BEGIN Data for analysis

(** * WhatsgateClient: a shallow embedding of the gateway client

    The Go package [whatsgate] (src/whatsgate.go, and the older variant of
    the same package that only has [SendMessage]) is a thin wrapper around
    a REST gateway: build a request struct, [json.Marshal] it, POST it
    through an [http.Client] whose transport adds two headers, read the
    response, [json.Unmarshal] it.

    Layout of this development:
    - bytes, UTF-8 and the parts of the Go standard library the package
      calls ([encoding/json], [encoding/base64], [net/textproto],
      [net/http]), modelled as executable functions;
    - the state the package runs in (the [Client] behind the receiver
      pointer, the network, the log and standard output) and a small state
      monad over it;
    - the package's own functions, translated one to one;
    - the wording of the specification ("well formed", "copied
      verbatim") as definitions of its own, and the vocabulary of the
      statements;
    - the properties: the library models against each other (what the
      writer writes the reader reads back, the store step does what the
      wording says), what [http.Client.Do] does with redirects, then
      the statements about the package, then each of them at a concrete
      setting.

    Go's [string] and [[]byte] are both sequences of bytes; both are Rocq's
    [string] here (a list of 8-bit [ascii]).

    Outside the model: a receiver or an [httpClient] that is [nil] (the
    clients are those of [NewClient]); cookies (the client has no jar)
    and the [Authorization] header that [net/http] derives from user
    information in a URL; the closing of response bodies; time. *)

From Stdlib Require Import NArith ZArith Ascii String List Lia Bool.
From stdpp Require Import base option gmap strings list.

Local Open Scope N_scope.

(** ** Bytes *)

Definition byte := ascii.

Definition code (c : byte) : N := N_of_ascii c.
Definition chr (n : N) : byte := ascii_of_N n.

Definition dquote : byte := "034"%char.
Definition backslash : byte := "092"%char.

Definition byte_in (lo hi : N) (c : byte) : bool :=
  (lo <=? code c) && (code c <=? hi).

Definition is_digit (c : byte) : bool := byte_in 48 57 c.
Definition is_lower (c : byte) : bool := byte_in 97 122 c.
Definition is_upper (c : byte) : bool := byte_in 65 90 c.

Definition to_upper (c : byte) : byte :=
  if is_lower c then chr (code c - 32) else c.
Definition to_lower (c : byte) : byte :=
  if is_upper c then chr (code c + 32) else c.

Fixpoint sdrop (n : nat) (s : string) : string :=
  match n, s with
  | O, _ => s
  | S _, EmptyString => EmptyString
  | S k, String _ r => sdrop k r
  end.

Fixpoint stake (n : nat) (s : string) : string :=
  match n, s with
  | O, _ => EmptyString
  | S _, EmptyString => EmptyString
  | S k, String c r => String c (stake k r)
  end.

Fixpoint string_forallb (p : byte -> bool) (s : string) : bool :=
  match s with
  | EmptyString => true
  | String c r => p c && string_forallb p r
  end.

(** ** unicode/utf8 *)

Module utf8.

Definition RuneError : N := 65533.    (* U+FFFD *)
Definition MaxRune : N := 1114111.    (* U+10FFFF *)
Definition RuneSelf : N := 128.

Definition cont (c : byte) : bool := byte_in 128 191 c.
Definition low6 (c : byte) : N := N.land (code c) 63.

(** [DecodeRune p]: the first rune of [p] and its width in bytes;
    [(RuneError, 0)] on empty input and [(RuneError, 1)] when the
    encoding is invalid (over-long forms, surrogates and values above
    [MaxRune] are invalid, as the accept ranges of the library have it). *)
Definition DecodeRune (p : string) : N * nat :=
  match p with
  | EmptyString => (RuneError, 0%nat)
  | String b0 r =>
    let x := code b0 in
    if x <? 128 then (x, 1%nat)
    else if byte_in 194 223 b0 then
      match r with
      | String b1 _ =>
        if cont b1 then (N.land x 31 * 64 + low6 b1, 2%nat)
        else (RuneError, 1%nat)
      | _ => (RuneError, 1%nat)
      end
    else if byte_in 224 239 b0 then
      match r with
      | String b1 (String b2 _) =>
        let lo := if x =? 224 then 160 else 128 in
        let hi := if x =? 237 then 159 else 191 in
        if byte_in lo hi b1 && cont b2
        then (N.land x 15 * 4096 + low6 b1 * 64 + low6 b2, 3%nat)
        else (RuneError, 1%nat)
      | _ => (RuneError, 1%nat)
      end
    else if byte_in 240 244 b0 then
      match r with
      | String b1 (String b2 (String b3 _)) =>
        let lo := if x =? 240 then 144 else 128 in
        let hi := if x =? 244 then 143 else 191 in
        if byte_in lo hi b1 && cont b2 && cont b3
        then (N.land x 7 * 262144 + low6 b1 * 4096 + low6 b2 * 64 + low6 b3,
              4%nat)
        else (RuneError, 1%nat)
      | _ => (RuneError, 1%nat)
      end
    else (RuneError, 1%nat)
  end.

Definition is_surrogate (r : N) : bool := (55296 <=? r) && (r <=? 57343).

Definition tail6 (r : N) : byte := chr (128 + N.land r 63).

(** [EncodeRune r]: the UTF-8 encoding of [r]; a surrogate or a value
    above [MaxRune] is encoded as [RuneError]. *)
Definition EncodeRune (r : N) : string :=
  let r := if is_surrogate r || (MaxRune <? r) then RuneError else r in
  if r <? 128 then String (chr r) EmptyString
  else if r <? 2048 then
    String (chr (192 + N.shiftr r 6)) (String (tail6 r) EmptyString)
  else if r <? 65536 then
    String (chr (224 + N.shiftr r 12))
      (String (tail6 (N.shiftr r 6)) (String (tail6 r) EmptyString))
  else
    String (chr (240 + N.shiftr r 18))
      (String (tail6 (N.shiftr r 12))
         (String (tail6 (N.shiftr r 6)) (String (tail6 r) EmptyString))).

(** Every invalid byte replaced by U+FFFD, the way [encoding/json]
    coerces the strings it reads and writes. *)
Fixpoint coerce_from (skip : nat) (s : string) : string :=
  match s with
  | EmptyString => EmptyString
  | String c r =>
    match skip with
    | S k => coerce_from k r
    | O =>
      let '(rn, size) := DecodeRune s in
      (EncodeRune rn +:+ coerce_from (size - 1) r)%nat
    end
  end.

Definition coerce (s : string) : string := coerce_from 0 s.

Definition Valid (s : string) : bool := String.eqb (coerce s) s.

End utf8.

(** ** encoding/json: the reader

    [json.Unmarshal] first checks that the whole input is one JSON value
    (the scanner of the library), then stores the value into the target.
    The model reads the input into a tree and stores the tree; object
    members stay in input order, duplicates included, and a number keeps
    its literal text, because that is what the store step works from. *)

#[local] Set Warnings "-register-all".

Inductive json : Type :=
| JNull
| JBool (b : bool)
| JNumber (lit : string)
| JString (s : string)
| JArray (elems : list json)
| JObject (members : list (string * json)).

(** Outcome of reading a prefix of the input. *)
Inductive scan (A : Type) : Type :=
| Scanned (a : A) (rest : string)   (* a complete item, and what follows it *)
| Invalid                           (* a byte that cannot continue the text *)
| Truncated                         (* the input ended inside the item *)
| OutOfFuel.
Arguments Scanned {A} a rest.
Arguments Invalid {A}.
Arguments Truncated {A}.
Arguments OutOfFuel {A}.

Definition scan_bind {A B} (x : scan A) (k : A -> string -> scan B) : scan B :=
  match x with
  | Scanned a rest => k a rest
  | Invalid => Invalid
  | Truncated => Truncated
  | OutOfFuel => OutOfFuel
  end.

Definition scan_map {A B} (f : A -> B) (x : scan A) : scan B :=
  scan_bind x (fun a rest => Scanned (f a) rest).

Module scanner.

Definition maxNestingDepth : N := 10000.

Definition isSpace (c : byte) : bool :=
  Ascii.eqb c " " || Ascii.eqb c "009" || Ascii.eqb c "013"
  || Ascii.eqb c "010".

Fixpoint skip_space (s : string) : string :=
  match s with
  | String c r => if isSpace c then skip_space r else s
  | EmptyString => s
  end.

Definition is_hex (c : byte) : bool :=
  is_digit c || byte_in 97 102 c || byte_in 65 70 c.

Definition is_escape (c : byte) : bool :=
  Ascii.eqb c "b" || Ascii.eqb c "f" || Ascii.eqb c "n" || Ascii.eqb c "r"
  || Ascii.eqb c "t" || Ascii.eqb c backslash || Ascii.eqb c "/"
  || Ascii.eqb c dquote.

(** Where the scanner is inside a string literal: [stateInString],
    [stateInStringEsc], and [stateInStringEscU..U123] with the number of
    hex digits still due. *)
Inductive strstate := InString | InStringEsc | InStringEscU (due : nat).

(** [scan_string st s]: [s] follows the opening quote; the result is the
    text between the quotes, still escaped. *)
Fixpoint scan_string (st : strstate) (s : string) : scan string :=
  match s with
  | EmptyString => Truncated
  | String c r =>
    match st with
    | InString =>
      if Ascii.eqb c dquote then Scanned EmptyString r
      else if Ascii.eqb c backslash then
        scan_map (String c) (scan_string InStringEsc r)
      else if code c <? 32 then Invalid
      else scan_map (String c) (scan_string InString r)
    | InStringEsc =>
      if is_escape c then scan_map (String c) (scan_string InString r)
      else if Ascii.eqb c "u" then
        scan_map (String c) (scan_string (InStringEscU 4) r)
      else Invalid
    | InStringEscU due =>
      if is_hex c then
        scan_map (String c)
          (scan_string (match due with
                        | S (S k) => InStringEscU (S k)
                        | _ => InString
                        end) r)
      else Invalid
    end
  end.

Fixpoint span_digits (s : string) : string * string :=
  match s with
  | String c r =>
    if is_digit c then let '(d, rest) := span_digits r in (String c d, rest)
    else (EmptyString, s)
  | EmptyString => (EmptyString, s)
  end.

(** One or more digits ([stateDot]/[stateDot0], [stateESign]/[stateE0]). *)
Definition scan_digits1 (s : string) : scan string :=
  match s with
  | EmptyString => Truncated
  | String c _ =>
    if is_digit c then let '(d, rest) := span_digits s in Scanned d rest
    else Invalid
  end.

(** The integer part: [0], or a non-zero digit and more digits. *)
Definition scan_int (s : string) : scan string :=
  match s with
  | EmptyString => Truncated
  | String c r =>
    if Ascii.eqb c "0" then Scanned "0" r
    else if is_digit c then
      let '(d, rest) := span_digits r in Scanned (String c d) rest
    else Invalid
  end.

END Data for analysis

▸ Assignment
Reproduce exactly, with nothing added, the lines from the one that contains "(** One or more" to the end of the data.

▸ Response area
(** One or more digits ([stateDot]/[stateDot0], [stateESign]/[stateE0]). *)
Definition scan_digits1 (s : string) : scan string :=
  match s with
  | EmptyString => Truncated
  | String c _ =>
    if is_digit c then let '(d, rest) := span_digits s in Scanned d rest
    else Invalid
  end.

(** The integer part: [0], or a non-zero digit and more digits. *)
Definition scan_int (s : string) : scan string :=
  match s with
  | EmptyString => Truncated
  | String c r =>
    if Ascii.eqb c "0" then Scanned "0" r
    else if is_digit c then
      let '(d, rest) := span_digits r in Scanned (String c d) rest
    else Invalid
  end.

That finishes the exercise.